Work to complete: Copy, from the listing, every line in which the string "destruct" is present.
[Given records Boundary: Start]
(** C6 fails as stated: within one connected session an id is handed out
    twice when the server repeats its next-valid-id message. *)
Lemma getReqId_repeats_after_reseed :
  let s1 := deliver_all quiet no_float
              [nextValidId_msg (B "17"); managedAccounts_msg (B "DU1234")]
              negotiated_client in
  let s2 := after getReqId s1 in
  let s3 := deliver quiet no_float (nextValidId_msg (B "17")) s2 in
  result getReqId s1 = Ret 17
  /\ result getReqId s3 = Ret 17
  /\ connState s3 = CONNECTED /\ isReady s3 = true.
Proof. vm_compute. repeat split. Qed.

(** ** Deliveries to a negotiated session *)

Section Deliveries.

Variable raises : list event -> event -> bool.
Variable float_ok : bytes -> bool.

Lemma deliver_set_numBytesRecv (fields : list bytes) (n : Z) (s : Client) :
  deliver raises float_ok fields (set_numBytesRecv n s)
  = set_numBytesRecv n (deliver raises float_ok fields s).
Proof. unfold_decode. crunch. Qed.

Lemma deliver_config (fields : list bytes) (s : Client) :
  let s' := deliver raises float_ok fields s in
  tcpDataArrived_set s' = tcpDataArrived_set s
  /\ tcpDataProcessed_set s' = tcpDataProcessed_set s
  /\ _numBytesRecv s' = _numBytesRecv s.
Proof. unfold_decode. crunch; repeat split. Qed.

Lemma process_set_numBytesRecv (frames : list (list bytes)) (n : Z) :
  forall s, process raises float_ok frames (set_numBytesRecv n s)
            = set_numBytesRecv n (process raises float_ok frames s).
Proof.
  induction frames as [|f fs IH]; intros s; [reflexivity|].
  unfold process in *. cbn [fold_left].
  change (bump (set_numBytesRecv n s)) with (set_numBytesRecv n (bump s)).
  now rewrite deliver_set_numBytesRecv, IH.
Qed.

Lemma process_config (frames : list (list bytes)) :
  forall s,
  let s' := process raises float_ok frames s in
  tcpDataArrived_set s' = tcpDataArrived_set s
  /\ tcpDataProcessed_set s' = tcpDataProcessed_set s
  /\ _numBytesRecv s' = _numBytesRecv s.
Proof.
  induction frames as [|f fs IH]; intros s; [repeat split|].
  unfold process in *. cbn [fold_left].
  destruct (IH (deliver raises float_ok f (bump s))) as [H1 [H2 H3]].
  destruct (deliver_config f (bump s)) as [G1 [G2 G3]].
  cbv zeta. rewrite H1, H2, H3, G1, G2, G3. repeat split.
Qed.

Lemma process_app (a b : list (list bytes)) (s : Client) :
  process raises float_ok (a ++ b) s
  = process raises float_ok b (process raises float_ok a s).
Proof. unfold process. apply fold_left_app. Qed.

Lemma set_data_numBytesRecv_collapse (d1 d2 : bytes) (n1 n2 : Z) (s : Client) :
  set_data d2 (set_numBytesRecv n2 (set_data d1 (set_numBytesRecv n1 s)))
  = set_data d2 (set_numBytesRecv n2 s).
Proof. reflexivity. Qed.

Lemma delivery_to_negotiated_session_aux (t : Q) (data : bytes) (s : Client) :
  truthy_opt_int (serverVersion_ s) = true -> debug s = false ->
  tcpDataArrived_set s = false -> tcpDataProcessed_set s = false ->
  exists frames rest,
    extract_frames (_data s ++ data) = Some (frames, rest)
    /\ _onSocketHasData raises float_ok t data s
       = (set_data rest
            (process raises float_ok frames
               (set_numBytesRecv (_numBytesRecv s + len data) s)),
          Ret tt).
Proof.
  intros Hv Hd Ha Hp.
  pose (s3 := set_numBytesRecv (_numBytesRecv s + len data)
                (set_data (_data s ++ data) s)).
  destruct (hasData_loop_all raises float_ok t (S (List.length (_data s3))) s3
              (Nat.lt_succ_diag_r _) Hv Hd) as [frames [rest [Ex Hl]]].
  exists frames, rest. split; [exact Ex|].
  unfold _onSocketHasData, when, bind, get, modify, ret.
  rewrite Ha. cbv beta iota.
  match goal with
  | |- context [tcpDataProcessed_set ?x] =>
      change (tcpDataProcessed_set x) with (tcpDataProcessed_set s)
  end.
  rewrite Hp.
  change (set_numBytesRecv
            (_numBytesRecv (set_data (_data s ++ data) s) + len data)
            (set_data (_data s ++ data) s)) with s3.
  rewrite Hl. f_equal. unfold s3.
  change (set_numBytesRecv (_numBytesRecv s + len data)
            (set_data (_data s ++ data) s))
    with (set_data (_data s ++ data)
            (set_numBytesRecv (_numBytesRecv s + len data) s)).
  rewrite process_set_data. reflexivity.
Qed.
[Given records Boundary: End]
Exercise answer:
  destruct (IH (deliver raises float_ok f (bump s))) as [H1 [H2 H3]].
  destruct (deliver_config f (bump s)) as [G1 [G2 G3]].
  destruct (hasData_loop_all raises float_ok t (S (List.length (_data s3))) s3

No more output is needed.